The Scope of Equity Research
Equity research helps understand the following:
- Industrial Analysis: The researchers monitor the trends prevailing in the industry and use their competitor’s intelligence for analysis. Even a minor competitive, regulatory, or legal change may broadly impact the industry. So, equity research involves everything ranging from industry policies and governance to economics, technological advancements, and social trends.
- Financial Analysis: Researchers examine a stock’s past financial results carefully, clarifying whether it performed at, below, or above the market expectations. To make these estimates, they determine a stock’s vitality, growth potential and cash flow.
- Disclosures: Equity research firms identify potential issues adversely affecting a company’s future equity.
- Management: The research team examines a company’s management team and relays its competency to potential investors. A good team will add efficiency and enhance the company’s sustainability and vitality.
- Forecasting and Valuation: Based on a company’s industrial analysis, economy, and financial statements, researchers gauge how it will perform in the future. Besides that, they perform valuation that requires financial modeling fluency.
The Changing Face of Equity Research Analysis
Most brokerages conduct Wall Street research on the sell-side firms, while others are small boutique and independent research firms. Understanding the differences between the two is crucial to gauge the changing face of equity research analysis.
Companies that provide sizable investment deals to research firms are worthy of following in the market. Wall Street firms focus on big-cap stocks to remain profitable and generate lucrative investment deals, but they must face the challenging task of reducing costs. Most importantly, Wall Street research f
ocuses on large-cap, liquid stocks while ignoring most publicly traded stocks.
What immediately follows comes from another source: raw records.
(** C8, amended: [PANIC(_code, ...)], in every build.  It first runs the
    build's [LOG(PANIC, ...)]: with [LOG_DISABLE] undefined and
    [LOG_LEVEL_PANIC] at or above the compile-time floor that is a call of
    [log_message] at [LOG_LEVEL_PANIC] with the current category, and with
    [LOG_DISABLE] defined or the floor above [LOG_LEVEL_PANIC] it is
    nothing.  Then, whatever the logging did, it evaluates the code and
    calls [panic_] with it, [NULL] and [HAL_Delay_Microseconds].  Provided
    [panic_] keeps control, [PANIC] never returns, and when the steps
    before it return it halts with the caller's code. *)
Theorem PANIC_logs_then_hands_over (build : Build) (site : CallSite)
    (_code : M W Z) (args : M W (string * VaList)) :
  panic_never_returns ->
  forall w : W,
    Built.PANIC build site _code args w =
    ((if negb (def_LOG_DISABLE build)
         && (LOG_LEVEL_PANIC >=? LOG_COMPILE_TIME_LEVEL (site_config site))
      then
        _attr <- _LOG_INIT_ATTR site ;;
        a <- args ;;
        log_message LOG_LEVEL_PANIC (LOG_THIS_CATEGORY site) _attr NULL
          (fst a) (snd a)
      else ret tt) ;;
     code <- _code ;;
     panic_ code NULL HAL_Delay_Microseconds) w /\
    (forall u w', Built.PANIC build site _code args w <> Returns u w') /\
    (forall w1 code w2,
        Built.LOG build site Token.PANIC args w = Returns tt w1 ->
        _code w1 = Returns code w2 ->
        exists w3, Built.PANIC build site _code args w = Halts code w3).
Proof.
  intros Hpanic w. split; [| split].
  - unfold Built.PANIC, Built.LOG.
    destruct (def_LOG_DISABLE build); [reflexivity |].
    cbn [negb andb]. unfold bind at 1.
    rewrite (LOG_expansion site Token.PANIC args w). reflexivity.
  - unfold Built.PANIC. apply bind_never_returns. intros _ w1.
    apply bind_never_returns. intros code w2 u w3.
    destruct (Hpanic code NULL HAL_Delay_Microseconds w2) as [w4 ->].
    discriminate.
  - intros w1 code w2 Hlog Hcode. unfold Built.PANIC.
    rewrite (bind_returns _ _ _ _ _ Hlog), (bind_returns _ _ _ _ _ Hcode).
    destruct (Hpanic code NULL HAL_Delay_Microseconds w2) as [w3 ->].
    exists w3. reflexivity.
Qed.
Many independent equity research firms provide stock research that Wall Street does not support. The research firms aim at bridging the information gap on Wall Street. Consequently, these research firms have become a significant source of stock-related information. However, individual investors avoid paying for research until they realize the importance of accurate data. On the contrary, institutional investors actively hire research teams to get an edge over their competitors.
Transformational Shifts in Equity Research
Advanced technology has replaced the proven practices in the industry, leading to innovation and the evolution of new information sources. These are the three primary themes shaping the future of equity research:
- Alternative Data: A majority of teams use or plan to use alternative data for their research. Apart from search trends, product pricing, web traffic, and expert insights, other sources may also gain adoption in the coming years. These include sentiment data, credit cards transaction data, IoT sensor data, etc.
- Artificial intelligence: Although the percentage of research teams using AI in their processes is pretty low, the number is expected to grow exponentially soon. It will help analyze the structure and unstructured content, read vast amounts of data, uncover relationships, and automate data analysis quickly.
- Changing relationships: The buyers will decrease their dependence on the sellers for research services. The growth of alternative data and increased use of AI will evolve the relationship between the buy and the sell sides.
How does Equity Research Increases Market Efficiency?
Equity research boosts market efficiency and fills the gap between aspiring investors and companies. It provides an objective and professional analysis according to a company’s investment potential. Some characteristics of a legitimate research firm include:
- Analytical services without promotion
- Not accepting equity that causes a conflict of interest
- Clear and full disclosure between the research firm and a company, allowing investors to evaluate the objectivity
Companies looking for legitimate research analyze their stocks and deliver information to their investors to boost market efficiency. The credibility of equity research firms depends on their efforts to inform investors and help them make informed decisions.